- WHAT THE TASK REQUIRES: Print the data below exactly, but only the lines from the one containing "expected_quotient (mkCase 0x8000000000000000" down to the one containing "i, t :: tests =>", inclusive.

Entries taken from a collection
+ + +
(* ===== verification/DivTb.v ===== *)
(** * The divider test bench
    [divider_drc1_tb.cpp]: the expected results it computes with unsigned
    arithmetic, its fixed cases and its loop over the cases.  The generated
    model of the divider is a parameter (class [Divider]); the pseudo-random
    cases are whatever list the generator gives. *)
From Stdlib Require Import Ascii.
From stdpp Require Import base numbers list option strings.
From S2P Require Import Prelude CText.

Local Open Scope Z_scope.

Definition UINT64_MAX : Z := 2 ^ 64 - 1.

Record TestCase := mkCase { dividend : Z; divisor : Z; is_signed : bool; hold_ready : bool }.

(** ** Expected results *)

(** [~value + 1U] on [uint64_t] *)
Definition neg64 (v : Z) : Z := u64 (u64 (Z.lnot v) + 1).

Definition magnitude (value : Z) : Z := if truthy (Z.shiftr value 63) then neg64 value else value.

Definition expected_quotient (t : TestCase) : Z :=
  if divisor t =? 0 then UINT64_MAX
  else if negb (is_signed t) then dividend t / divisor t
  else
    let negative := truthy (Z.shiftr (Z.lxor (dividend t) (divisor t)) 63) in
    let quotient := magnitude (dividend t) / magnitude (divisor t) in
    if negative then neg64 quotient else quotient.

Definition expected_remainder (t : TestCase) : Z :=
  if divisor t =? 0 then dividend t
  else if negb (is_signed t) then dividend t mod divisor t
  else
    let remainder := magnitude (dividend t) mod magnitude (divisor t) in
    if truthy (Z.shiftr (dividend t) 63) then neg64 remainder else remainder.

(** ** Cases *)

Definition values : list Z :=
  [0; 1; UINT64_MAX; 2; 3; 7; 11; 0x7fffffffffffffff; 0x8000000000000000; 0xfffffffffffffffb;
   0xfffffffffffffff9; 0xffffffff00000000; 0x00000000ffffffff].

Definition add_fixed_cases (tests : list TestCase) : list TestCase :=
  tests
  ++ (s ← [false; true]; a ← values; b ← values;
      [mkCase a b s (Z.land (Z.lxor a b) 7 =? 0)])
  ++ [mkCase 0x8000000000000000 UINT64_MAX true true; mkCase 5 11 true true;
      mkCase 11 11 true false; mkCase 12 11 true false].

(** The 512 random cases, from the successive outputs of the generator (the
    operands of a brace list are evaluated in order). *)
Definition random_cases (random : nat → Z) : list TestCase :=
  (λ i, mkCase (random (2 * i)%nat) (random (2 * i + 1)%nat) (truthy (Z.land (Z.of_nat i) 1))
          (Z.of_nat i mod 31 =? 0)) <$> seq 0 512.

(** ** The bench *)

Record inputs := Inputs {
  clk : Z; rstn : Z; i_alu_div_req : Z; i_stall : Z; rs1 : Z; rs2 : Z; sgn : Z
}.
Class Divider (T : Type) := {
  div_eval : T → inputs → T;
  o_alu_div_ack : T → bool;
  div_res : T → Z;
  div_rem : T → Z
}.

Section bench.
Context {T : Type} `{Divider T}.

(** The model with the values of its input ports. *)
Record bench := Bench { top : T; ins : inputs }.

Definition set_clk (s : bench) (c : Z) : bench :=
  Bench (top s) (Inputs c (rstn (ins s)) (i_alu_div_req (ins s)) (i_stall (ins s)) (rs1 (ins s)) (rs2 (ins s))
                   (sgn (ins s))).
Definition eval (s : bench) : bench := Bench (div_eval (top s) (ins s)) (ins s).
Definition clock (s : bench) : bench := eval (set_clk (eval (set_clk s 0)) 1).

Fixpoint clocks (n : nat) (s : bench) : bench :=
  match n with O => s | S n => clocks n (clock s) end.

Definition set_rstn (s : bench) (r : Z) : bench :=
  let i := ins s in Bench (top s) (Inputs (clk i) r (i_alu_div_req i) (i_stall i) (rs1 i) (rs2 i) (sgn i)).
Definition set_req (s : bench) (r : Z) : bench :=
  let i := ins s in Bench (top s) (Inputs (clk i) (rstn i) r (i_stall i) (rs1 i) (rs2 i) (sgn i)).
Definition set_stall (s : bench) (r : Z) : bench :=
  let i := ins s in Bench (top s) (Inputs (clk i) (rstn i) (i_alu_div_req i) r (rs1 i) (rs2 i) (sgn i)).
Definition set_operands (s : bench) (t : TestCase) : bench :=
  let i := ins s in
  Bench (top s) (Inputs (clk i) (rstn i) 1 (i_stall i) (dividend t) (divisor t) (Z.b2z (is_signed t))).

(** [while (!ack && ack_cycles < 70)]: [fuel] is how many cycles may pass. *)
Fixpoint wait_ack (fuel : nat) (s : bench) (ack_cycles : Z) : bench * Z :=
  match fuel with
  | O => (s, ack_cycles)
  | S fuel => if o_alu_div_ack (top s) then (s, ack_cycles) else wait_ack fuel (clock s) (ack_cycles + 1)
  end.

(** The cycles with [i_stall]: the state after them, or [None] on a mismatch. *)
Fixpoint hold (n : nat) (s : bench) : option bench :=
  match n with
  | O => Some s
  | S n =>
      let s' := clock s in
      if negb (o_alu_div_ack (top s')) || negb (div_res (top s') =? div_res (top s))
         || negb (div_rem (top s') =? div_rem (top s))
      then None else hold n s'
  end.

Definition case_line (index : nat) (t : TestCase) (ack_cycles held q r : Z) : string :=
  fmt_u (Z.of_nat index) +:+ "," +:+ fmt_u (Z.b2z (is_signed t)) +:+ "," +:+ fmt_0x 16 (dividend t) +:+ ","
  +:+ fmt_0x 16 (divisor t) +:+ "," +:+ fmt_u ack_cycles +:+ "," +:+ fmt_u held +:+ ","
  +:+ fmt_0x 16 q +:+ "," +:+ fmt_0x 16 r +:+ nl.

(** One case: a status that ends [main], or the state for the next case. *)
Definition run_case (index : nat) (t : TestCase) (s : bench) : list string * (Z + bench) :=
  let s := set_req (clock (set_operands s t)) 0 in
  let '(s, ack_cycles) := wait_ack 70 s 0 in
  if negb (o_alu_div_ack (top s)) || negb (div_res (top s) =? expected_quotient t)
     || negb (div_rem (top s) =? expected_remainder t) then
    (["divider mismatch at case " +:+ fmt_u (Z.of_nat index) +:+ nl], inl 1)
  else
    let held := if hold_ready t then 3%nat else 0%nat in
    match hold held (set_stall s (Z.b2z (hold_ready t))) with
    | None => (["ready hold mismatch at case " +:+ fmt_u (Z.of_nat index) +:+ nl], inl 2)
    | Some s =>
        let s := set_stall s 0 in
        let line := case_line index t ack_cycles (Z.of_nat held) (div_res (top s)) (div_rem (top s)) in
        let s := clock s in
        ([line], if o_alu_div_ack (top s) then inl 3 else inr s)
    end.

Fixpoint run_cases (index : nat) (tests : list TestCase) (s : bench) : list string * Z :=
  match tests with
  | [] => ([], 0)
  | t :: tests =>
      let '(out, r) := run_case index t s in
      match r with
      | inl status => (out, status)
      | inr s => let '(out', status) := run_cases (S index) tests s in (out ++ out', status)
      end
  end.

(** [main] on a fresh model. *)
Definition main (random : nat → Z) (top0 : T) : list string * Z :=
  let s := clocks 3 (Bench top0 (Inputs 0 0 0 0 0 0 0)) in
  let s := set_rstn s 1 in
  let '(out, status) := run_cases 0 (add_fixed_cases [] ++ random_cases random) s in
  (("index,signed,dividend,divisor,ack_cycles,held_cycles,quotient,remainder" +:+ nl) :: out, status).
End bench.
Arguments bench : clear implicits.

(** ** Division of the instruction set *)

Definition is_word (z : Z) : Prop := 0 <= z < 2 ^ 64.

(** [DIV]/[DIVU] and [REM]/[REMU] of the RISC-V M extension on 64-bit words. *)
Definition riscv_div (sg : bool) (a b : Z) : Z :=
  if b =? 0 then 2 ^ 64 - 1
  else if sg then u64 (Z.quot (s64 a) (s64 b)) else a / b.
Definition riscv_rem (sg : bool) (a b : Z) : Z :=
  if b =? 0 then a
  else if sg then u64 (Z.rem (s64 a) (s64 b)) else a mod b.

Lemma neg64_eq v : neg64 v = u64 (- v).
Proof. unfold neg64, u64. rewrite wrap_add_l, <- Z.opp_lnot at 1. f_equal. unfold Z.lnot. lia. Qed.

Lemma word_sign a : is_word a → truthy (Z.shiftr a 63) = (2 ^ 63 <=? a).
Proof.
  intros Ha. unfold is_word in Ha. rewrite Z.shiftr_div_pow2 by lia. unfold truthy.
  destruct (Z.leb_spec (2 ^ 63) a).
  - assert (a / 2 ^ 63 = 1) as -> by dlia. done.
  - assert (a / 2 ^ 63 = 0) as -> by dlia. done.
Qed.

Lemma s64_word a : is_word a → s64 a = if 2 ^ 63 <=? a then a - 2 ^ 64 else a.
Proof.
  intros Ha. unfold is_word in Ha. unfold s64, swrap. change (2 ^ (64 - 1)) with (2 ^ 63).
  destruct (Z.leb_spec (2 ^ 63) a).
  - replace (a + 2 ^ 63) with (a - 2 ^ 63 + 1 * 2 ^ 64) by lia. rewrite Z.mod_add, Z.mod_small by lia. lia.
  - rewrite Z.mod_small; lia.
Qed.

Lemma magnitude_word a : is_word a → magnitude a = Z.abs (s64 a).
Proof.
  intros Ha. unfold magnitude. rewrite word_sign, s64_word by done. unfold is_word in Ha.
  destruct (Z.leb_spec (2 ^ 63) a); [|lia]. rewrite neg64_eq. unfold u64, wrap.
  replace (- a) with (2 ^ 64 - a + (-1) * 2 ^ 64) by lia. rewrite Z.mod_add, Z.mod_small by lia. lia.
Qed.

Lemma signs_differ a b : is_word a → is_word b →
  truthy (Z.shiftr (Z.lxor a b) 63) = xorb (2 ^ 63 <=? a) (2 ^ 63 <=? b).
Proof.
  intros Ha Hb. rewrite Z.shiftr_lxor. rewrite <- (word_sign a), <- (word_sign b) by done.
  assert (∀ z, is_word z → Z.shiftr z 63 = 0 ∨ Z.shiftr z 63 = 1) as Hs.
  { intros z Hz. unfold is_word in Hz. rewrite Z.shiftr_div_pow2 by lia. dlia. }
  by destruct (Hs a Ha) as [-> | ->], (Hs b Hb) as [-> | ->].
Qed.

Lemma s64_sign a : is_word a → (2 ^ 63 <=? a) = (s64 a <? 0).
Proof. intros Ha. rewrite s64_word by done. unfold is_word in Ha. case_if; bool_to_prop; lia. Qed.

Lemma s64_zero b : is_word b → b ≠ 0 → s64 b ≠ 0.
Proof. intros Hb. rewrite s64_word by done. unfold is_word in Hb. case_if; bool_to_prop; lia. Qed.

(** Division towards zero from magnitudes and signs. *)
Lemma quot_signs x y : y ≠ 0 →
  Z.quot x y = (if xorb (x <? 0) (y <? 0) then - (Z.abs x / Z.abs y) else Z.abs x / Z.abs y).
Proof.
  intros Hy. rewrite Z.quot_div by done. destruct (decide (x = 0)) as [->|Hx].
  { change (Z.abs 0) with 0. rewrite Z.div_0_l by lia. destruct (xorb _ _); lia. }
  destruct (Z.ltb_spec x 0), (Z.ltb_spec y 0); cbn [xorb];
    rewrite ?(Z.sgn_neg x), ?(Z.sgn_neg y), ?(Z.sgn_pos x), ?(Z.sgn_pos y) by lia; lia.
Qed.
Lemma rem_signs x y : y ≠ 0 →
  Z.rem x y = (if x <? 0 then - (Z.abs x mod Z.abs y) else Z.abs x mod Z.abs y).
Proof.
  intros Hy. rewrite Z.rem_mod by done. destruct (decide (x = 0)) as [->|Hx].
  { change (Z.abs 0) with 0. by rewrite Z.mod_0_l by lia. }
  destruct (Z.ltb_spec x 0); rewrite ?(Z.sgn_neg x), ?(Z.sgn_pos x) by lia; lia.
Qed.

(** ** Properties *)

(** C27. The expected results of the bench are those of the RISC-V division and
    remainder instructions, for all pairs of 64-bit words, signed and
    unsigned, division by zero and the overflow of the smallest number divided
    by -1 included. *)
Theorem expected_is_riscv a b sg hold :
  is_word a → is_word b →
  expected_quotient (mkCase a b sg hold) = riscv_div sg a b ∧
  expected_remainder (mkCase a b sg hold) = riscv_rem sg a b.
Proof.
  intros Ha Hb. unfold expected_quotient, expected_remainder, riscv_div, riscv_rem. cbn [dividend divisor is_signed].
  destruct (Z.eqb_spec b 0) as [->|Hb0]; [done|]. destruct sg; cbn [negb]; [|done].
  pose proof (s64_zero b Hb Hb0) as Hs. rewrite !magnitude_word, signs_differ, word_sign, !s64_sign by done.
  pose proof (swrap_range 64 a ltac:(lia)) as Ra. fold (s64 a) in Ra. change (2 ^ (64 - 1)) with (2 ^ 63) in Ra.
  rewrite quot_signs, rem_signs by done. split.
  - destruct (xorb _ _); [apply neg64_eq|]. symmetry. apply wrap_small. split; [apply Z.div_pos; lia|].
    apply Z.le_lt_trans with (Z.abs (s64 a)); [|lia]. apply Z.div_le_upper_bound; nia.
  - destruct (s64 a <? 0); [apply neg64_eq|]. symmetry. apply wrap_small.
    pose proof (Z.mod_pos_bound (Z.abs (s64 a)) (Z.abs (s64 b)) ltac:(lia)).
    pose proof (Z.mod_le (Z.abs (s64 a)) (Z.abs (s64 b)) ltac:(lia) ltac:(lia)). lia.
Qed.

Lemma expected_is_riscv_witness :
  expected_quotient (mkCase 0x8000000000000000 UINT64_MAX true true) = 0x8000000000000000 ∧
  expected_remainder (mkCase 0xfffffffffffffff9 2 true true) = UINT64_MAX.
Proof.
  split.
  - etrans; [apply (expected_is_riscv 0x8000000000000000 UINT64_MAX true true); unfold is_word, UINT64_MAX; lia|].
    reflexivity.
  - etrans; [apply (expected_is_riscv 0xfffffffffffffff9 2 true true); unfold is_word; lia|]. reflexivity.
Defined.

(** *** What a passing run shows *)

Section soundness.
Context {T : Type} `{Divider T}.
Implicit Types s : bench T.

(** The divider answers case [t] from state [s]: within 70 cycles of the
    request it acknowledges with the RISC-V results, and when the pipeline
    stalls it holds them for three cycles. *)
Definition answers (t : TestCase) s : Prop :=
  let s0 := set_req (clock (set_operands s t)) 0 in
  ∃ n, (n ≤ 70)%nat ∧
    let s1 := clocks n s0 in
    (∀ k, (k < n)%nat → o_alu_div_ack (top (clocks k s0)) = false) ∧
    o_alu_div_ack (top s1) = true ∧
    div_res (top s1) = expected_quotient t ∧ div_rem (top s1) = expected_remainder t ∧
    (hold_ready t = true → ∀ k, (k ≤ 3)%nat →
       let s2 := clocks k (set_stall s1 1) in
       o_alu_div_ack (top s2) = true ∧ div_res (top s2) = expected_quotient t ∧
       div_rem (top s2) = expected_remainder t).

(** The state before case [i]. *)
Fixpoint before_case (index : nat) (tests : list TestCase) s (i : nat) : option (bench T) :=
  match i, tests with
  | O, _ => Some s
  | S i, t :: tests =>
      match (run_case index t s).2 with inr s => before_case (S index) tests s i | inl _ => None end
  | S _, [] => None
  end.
+ + +
- ANSWER BELOW:
  expected_quotient (mkCase 0x8000000000000000 UINT64_MAX true true) = 0x8000000000000000 ∧
  expected_remainder (mkCase 0xfffffffffffffff9 2 true true) = UINT64_MAX.
Proof.
  split.
  - etrans; [apply (expected_is_riscv 0x8000000000000000 UINT64_MAX true true); unfold is_word, UINT64_MAX; lia|].
    reflexivity.
  - etrans; [apply (expected_is_riscv 0xfffffffffffffff9 2 true true); unfold is_word; lia|]. reflexivity.
Defined.

(** *** What a passing run shows *)

Section soundness.
Context {T : Type} `{Divider T}.
Implicit Types s : bench T.

(** The divider answers case [t] from state [s]: within 70 cycles of the
    request it acknowledges with the RISC-V results, and when the pipeline
    stalls it holds them for three cycles. *)
Definition answers (t : TestCase) s : Prop :=
  let s0 := set_req (clock (set_operands s t)) 0 in
  ∃ n, (n ≤ 70)%nat ∧
    let s1 := clocks n s0 in
    (∀ k, (k < n)%nat → o_alu_div_ack (top (clocks k s0)) = false) ∧
    o_alu_div_ack (top s1) = true ∧
    div_res (top s1) = expected_quotient t ∧ div_rem (top s1) = expected_remainder t ∧
    (hold_ready t = true → ∀ k, (k ≤ 3)%nat →
       let s2 := clocks k (set_stall s1 1) in
       o_alu_div_ack (top s2) = true ∧ div_res (top s2) = expected_quotient t ∧
       div_rem (top s2) = expected_remainder t).

(** The state before case [i]. *)
Fixpoint before_case (index : nat) (tests : list TestCase) s (i : nat) : option (bench T) :=
  match i, tests with
  | O, _ => Some s
  | S i, t :: tests =>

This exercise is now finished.